+++ Data extract +++

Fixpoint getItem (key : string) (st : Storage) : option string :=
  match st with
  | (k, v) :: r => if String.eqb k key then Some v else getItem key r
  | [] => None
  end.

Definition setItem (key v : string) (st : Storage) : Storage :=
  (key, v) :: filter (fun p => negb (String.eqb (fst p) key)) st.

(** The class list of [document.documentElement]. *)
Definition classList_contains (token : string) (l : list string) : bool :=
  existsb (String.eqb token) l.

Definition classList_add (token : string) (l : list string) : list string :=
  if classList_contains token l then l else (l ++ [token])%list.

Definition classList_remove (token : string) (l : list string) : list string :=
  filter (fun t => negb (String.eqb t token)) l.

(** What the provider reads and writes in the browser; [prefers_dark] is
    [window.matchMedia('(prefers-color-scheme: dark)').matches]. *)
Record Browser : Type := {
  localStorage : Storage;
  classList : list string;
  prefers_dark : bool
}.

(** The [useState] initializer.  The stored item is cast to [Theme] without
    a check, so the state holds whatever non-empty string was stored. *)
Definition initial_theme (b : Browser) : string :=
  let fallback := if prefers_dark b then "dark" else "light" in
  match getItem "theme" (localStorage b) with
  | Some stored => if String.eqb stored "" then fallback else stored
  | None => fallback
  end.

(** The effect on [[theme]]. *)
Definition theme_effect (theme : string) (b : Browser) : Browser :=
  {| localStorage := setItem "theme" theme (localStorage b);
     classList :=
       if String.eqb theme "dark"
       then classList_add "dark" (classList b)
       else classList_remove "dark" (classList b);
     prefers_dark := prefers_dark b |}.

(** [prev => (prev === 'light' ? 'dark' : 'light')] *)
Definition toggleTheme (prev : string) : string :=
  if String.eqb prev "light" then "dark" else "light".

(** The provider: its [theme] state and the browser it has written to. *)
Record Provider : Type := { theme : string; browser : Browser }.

+++

§ Directions for this task
Using only the listing above, restate exactly the lines from the line containing "Definition classList_remove (token" through the line containing "(** The effect on [[theme]]. *)", both included.

§ Result of the exercise
Definition classList_remove (token : string) (l : list string) : list string :=
  filter (fun t => negb (String.eqb t token)) l.

(** What the provider reads and writes in the browser; [prefers_dark] is
    [window.matchMedia('(prefers-color-scheme: dark)').matches]. *)
Record Browser : Type := {
  localStorage : Storage;
  classList : list string;
  prefers_dark : bool
}.

(** The [useState] initializer.  The stored item is cast to [Theme] without
    a check, so the state holds whatever non-empty string was stored. *)
Definition initial_theme (b : Browser) : string :=
  let fallback := if prefers_dark b then "dark" else "light" in
  match getItem "theme" (localStorage b) with
  | Some stored => if String.eqb stored "" then fallback else stored
  | None => fallback
  end.

(** The effect on [[theme]]. *)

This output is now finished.